34 Self-Concept Childhood’s major social achievement is a positive self-concept. Self-concept: a sense of one’s identity and personal worth. Children who form a positive self-concept are more confident, independent, optimistic, assertive, and sociable.

35 Three types of parenting styles:
1. Authoritarian: parents impose rules and expect obedience. “Do what you’re told.” “Clean your room.” “Because I said so!” This parenting style is usually “too hard” on the child.

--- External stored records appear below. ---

(* ===== verification/LogicPlay.v ===== *)
(** * What a controller tree plays

    A recursive reading of the logic controllers: [play] walks a tree and
    returns the samples it selects, in order, with the user's state after them
    and the number of transitions spent.  The stack machine of [Logic] is
    proved to do exactly this, sample by sample, whatever is below on its
    stack.  [play] covers the controllers whose course is fixed by the user's
    state: random choices, open-ended loops, the run-time controller and Ifs
    that are re-evaluated at every sample are left to [LogicInv]. *)

From stdpp Require Import gmap strings pretty.
From S2P Require Import Prelude Control Plan Random Wire Logic LogicTree LogicSafe.

(** ** The reading *)

(** The state after a walk, the samples selected and the transitions spent;
    [None] where the controllers are not covered or report an error. *)
Abbreviation walk := (option (LogicRunner * list LogicSelection * nat)).

Definition tick (r : LogicRunner) : LogicRunner :=
  with_transition_count (usize_saturating_succ (transition_count r)) r.

Definition quiet (r : LogicRunner) : walk := Some (r, [], 1%nat).

Definition and_then (w : walk) (k : LogicRunner -> walk) : walk :=
  '(r, out, n) ← w;
  '(r', out', n') ← k r;
  Some (r', out ++ out', (n + n')%nat).

Definition spend (w : walk) : walk :=
  '(r, out, n) ← w; Some (r, out, S n).

(** A controller that resumes: [decide] says, at its position [j], whether it
    ends or plays its body once more, at which iteration, and its position
    after that. *)
Section resume.
Context (decide : Z -> LogicRunner -> option (LogicRunner * option (Z * Z))).
Context (body : Z -> LogicRunner -> walk).

Fixpoint resume (fuel : nat) (j : Z) (r : LogicRunner) : walk :=
  match fuel with
  | O => None
  | S fuel =>
      match decide j (tick r) with
      | None => None
      | Some (r, None) => quiet r
      | Some (r, Some (iteration, j')) => spend (and_then (body iteration r) (resume fuel j'))
      end
  end.
End resume.

Definition decide_loop (total : Z) (j : Z) (r : LogicRunner) : option (LogicRunner * option (Z * Z)) :=
  next ← u64_checked_add j 1;
  Some (r, if total <=? next then None else Some (next, next)).

Definition holds (c : LogicCondition) (r : LogicRunner) (last : option bool) : option bool :=
  match evaluate c (variables r) last with Ok b => Some b | _ => None end.

Definition decide_while (c : LogicCondition) (maximum : Z) (last : option bool) (j : Z)
    (r : LogicRunner) : option (LogicRunner * option (Z * Z)) :=
  next ← u64_checked_add j 1;
  if maximum <=? next then Some (r, None)
  else enters ← holds c r last; Some (r, if enters : bool then Some (next, next) else None).

(** The element at [index], counted from zero, becomes the output variable. *)
Definition bind_next (id : Z) (pre out : string) (index : Z) (r : LogicRunner) : LogicRunner :=
  let value := default "" (variables r !! (pre +:+ "_" +:+ pretty (index + 1))) in
  with_loop_iterations (<[id := index + 1]> (loop_iterations r))
    (with_variables (<[out := value]> (variables r)) r).

Definition decide_for_each (id : Z) (pre out : string) (count index : Z) (r : LogicRunner) :
    option (LogicRunner * option (Z * Z)) :=
  Some (if count <=? index then (with_loop_iterations (<[id := 0]> (loop_iterations r)) r, None)
        else (bind_next id pre out index r, Some (index, index + 1))).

36 Parenting Styles 2. Permissive: parents submit to kids’ desires, not enforcing limits or standards for child behavior. No demands or punishments. “Too soft” Child controls situation.

37 Parenting Styles 3. Authoritative: Parents enforce rules, limits, and standards, but also explain, discuss, listen, and express respect for child’s ideas and wishes. Both demanding and responsive. Encourages open discussion and negotiation of rules.

38 Parenting Styles Children with highest self-esteem, self-reliance, and social competence usually have warm, concerned, authoritative parents. Authoritarian parents produce children with less social skills and lower self-esteem. Permissive parents produce children who are more aggressive and immature.